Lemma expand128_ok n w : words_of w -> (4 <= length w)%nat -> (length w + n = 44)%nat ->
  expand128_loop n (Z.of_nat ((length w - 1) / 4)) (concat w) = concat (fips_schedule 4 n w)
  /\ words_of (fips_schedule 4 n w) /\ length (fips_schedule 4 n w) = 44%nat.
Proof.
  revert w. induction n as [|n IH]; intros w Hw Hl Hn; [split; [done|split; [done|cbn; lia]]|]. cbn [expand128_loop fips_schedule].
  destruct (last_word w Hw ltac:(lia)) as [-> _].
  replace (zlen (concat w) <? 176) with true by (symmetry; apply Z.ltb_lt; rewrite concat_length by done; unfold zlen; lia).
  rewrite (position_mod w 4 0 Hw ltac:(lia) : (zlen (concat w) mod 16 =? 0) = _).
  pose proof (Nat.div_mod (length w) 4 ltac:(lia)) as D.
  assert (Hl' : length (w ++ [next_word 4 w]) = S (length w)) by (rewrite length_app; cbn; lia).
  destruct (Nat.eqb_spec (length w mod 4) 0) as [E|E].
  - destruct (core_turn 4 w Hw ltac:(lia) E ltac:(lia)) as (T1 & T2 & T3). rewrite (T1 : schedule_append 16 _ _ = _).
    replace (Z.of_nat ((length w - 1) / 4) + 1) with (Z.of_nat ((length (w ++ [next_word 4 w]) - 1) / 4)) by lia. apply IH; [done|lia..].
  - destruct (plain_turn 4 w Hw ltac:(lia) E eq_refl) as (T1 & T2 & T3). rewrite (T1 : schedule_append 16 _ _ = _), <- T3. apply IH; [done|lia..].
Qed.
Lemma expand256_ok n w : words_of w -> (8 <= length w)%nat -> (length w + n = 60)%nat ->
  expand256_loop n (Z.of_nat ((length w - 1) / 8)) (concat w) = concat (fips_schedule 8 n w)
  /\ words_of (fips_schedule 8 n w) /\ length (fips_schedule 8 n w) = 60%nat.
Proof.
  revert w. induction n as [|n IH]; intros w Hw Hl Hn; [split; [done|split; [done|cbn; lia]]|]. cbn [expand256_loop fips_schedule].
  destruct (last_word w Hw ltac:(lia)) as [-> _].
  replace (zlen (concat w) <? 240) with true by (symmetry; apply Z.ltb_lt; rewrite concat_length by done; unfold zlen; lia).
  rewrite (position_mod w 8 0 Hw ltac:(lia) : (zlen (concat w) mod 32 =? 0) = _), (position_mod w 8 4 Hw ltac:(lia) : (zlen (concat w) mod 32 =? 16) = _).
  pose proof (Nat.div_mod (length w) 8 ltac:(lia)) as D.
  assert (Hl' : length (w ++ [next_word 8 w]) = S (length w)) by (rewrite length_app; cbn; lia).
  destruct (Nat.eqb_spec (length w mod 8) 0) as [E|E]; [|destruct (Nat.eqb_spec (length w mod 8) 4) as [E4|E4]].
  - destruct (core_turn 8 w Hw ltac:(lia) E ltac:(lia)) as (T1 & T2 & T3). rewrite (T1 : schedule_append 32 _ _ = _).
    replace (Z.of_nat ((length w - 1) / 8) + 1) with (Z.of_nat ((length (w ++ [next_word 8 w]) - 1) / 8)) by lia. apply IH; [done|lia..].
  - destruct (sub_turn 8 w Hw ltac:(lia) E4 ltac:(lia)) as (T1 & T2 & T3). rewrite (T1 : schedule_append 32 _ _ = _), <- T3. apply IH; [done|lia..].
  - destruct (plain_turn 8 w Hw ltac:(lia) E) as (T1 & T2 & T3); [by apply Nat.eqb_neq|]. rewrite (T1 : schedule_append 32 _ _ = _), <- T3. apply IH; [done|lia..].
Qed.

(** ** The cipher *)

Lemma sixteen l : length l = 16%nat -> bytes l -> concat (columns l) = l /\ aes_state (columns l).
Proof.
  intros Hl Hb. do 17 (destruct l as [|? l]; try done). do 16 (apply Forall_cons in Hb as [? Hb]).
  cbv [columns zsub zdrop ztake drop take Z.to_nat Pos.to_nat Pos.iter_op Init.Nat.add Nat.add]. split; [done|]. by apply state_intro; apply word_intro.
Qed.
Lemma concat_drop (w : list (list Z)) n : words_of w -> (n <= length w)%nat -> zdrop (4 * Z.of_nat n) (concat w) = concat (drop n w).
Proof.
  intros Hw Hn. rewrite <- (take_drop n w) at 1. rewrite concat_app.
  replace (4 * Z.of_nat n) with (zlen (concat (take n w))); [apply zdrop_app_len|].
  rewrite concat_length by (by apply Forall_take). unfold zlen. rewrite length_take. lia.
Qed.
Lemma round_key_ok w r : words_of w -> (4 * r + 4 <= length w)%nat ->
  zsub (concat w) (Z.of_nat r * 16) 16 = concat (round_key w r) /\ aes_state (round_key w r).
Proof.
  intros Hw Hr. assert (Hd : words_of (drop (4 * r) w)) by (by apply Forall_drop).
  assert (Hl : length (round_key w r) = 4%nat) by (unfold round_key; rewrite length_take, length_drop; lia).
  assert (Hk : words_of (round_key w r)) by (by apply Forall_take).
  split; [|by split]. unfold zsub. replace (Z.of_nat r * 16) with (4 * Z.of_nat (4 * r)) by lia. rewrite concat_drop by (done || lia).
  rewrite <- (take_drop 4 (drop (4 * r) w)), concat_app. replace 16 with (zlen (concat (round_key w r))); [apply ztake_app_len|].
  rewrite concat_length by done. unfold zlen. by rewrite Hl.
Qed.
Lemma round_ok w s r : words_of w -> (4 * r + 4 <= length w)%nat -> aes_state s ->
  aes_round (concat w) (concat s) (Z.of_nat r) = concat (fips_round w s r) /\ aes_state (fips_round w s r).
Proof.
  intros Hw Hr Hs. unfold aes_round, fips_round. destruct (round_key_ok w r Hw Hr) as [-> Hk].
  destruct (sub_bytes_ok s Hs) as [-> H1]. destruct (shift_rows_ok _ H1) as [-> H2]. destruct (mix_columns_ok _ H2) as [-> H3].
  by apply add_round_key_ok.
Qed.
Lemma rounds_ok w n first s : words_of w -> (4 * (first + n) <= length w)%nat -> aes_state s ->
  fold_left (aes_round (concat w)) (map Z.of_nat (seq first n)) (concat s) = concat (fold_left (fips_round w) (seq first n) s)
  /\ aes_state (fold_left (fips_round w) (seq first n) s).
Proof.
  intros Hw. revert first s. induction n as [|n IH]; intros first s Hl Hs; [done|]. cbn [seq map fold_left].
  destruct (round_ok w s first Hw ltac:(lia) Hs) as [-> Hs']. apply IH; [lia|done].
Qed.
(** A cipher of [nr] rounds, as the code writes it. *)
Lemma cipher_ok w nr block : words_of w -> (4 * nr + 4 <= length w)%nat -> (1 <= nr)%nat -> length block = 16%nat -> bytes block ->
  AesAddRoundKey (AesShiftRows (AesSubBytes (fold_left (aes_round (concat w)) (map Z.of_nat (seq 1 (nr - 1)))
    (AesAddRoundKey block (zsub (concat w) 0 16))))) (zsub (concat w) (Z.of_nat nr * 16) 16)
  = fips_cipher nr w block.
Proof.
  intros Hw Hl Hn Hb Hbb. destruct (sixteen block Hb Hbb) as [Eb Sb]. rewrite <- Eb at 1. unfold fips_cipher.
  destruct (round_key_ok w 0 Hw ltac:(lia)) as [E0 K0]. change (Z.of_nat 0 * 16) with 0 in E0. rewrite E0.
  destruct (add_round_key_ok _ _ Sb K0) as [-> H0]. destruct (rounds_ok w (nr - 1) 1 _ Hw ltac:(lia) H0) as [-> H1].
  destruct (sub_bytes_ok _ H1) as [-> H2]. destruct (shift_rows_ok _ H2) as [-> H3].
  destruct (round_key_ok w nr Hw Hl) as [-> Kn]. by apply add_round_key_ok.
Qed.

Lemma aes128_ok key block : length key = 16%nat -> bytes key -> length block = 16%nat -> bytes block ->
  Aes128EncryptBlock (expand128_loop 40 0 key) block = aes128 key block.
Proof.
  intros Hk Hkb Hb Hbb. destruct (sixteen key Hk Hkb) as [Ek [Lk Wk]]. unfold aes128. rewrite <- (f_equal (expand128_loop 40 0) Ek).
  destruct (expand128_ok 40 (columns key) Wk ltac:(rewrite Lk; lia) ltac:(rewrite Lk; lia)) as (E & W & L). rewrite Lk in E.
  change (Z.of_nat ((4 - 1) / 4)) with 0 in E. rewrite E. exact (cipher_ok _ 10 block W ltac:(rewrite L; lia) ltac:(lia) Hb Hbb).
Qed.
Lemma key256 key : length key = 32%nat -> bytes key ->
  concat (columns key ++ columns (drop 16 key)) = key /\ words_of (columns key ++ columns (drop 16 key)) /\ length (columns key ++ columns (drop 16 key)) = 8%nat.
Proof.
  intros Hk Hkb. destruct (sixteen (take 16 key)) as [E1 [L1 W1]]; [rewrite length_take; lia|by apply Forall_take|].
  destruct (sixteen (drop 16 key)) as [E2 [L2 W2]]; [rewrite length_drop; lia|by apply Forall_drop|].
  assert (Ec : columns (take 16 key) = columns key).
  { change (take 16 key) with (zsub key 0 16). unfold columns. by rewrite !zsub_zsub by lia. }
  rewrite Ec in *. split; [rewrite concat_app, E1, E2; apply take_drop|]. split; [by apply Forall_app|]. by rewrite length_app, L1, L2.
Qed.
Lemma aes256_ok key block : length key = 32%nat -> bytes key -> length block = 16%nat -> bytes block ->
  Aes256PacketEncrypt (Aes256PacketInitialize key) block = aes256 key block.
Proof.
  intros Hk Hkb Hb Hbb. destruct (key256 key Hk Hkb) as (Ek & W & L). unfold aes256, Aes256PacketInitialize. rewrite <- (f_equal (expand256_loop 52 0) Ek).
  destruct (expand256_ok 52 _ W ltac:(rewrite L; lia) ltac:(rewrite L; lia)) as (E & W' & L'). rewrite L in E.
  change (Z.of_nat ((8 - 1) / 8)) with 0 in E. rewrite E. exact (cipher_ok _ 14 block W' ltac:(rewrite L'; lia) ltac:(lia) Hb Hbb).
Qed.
======
• What to work on:
Quote exactly the opening line of the material above and every line after it, up to and including the line that contains "destruct (Nat.eqb_spec (length w mod 8) 0)".

• Answer box:
Lemma expand128_ok n w : words_of w -> (4 <= length w)%nat -> (length w + n = 44)%nat ->
  expand128_loop n (Z.of_nat ((length w - 1) / 4)) (concat w) = concat (fips_schedule 4 n w)
  /\ words_of (fips_schedule 4 n w) /\ length (fips_schedule 4 n w) = 44%nat.
Proof.
  revert w. induction n as [|n IH]; intros w Hw Hl Hn; [split; [done|split; [done|cbn; lia]]|]. cbn [expand128_loop fips_schedule].
  destruct (last_word w Hw ltac:(lia)) as [-> _].
  replace (zlen (concat w) <? 176) with true by (symmetry; apply Z.ltb_lt; rewrite concat_length by done; unfold zlen; lia).
  rewrite (position_mod w 4 0 Hw ltac:(lia) : (zlen (concat w) mod 16 =? 0) = _).
  pose proof (Nat.div_mod (length w) 4 ltac:(lia)) as D.
  assert (Hl' : length (w ++ [next_word 4 w]) = S (length w)) by (rewrite length_app; cbn; lia).
  destruct (Nat.eqb_spec (length w mod 4) 0) as [E|E].
  - destruct (core_turn 4 w Hw ltac:(lia) E ltac:(lia)) as (T1 & T2 & T3). rewrite (T1 : schedule_append 16 _ _ = _).
    replace (Z.of_nat ((length w - 1) / 4) + 1) with (Z.of_nat ((length (w ++ [next_word 4 w]) - 1) / 4)) by lia. apply IH; [done|lia..].
  - destruct (plain_turn 4 w Hw ltac:(lia) E eq_refl) as (T1 & T2 & T3). rewrite (T1 : schedule_append 16 _ _ = _), <- T3. apply IH; [done|lia..].
Qed.
Lemma expand256_ok n w : words_of w -> (8 <= length w)%nat -> (length w + n = 60)%nat ->
  expand256_loop n (Z.of_nat ((length w - 1) / 8)) (concat w) = concat (fips_schedule 8 n w)
  /\ words_of (fips_schedule 8 n w) /\ length (fips_schedule 8 n w) = 60%nat.
Proof.
  revert w. induction n as [|n IH]; intros w Hw Hl Hn; [split; [done|split; [done|cbn; lia]]|]. cbn [expand256_loop fips_schedule].
  destruct (last_word w Hw ltac:(lia)) as [-> _].
  replace (zlen (concat w) <? 240) with true by (symmetry; apply Z.ltb_lt; rewrite concat_length by done; unfold zlen; lia).
  rewrite (position_mod w 8 0 Hw ltac:(lia) : (zlen (concat w) mod 32 =? 0) = _), (position_mod w 8 4 Hw ltac:(lia) : (zlen (concat w) mod 32 =? 16) = _).
  pose proof (Nat.div_mod (length w) 8 ltac:(lia)) as D.
  assert (Hl' : length (w ++ [next_word 8 w]) = S (length w)) by (rewrite length_app; cbn; lia).
  destruct (Nat.eqb_spec (length w mod 8) 0) as [E|E]; [|destruct (Nat.eqb_spec (length w mod 8) 4) as [E4|E4]].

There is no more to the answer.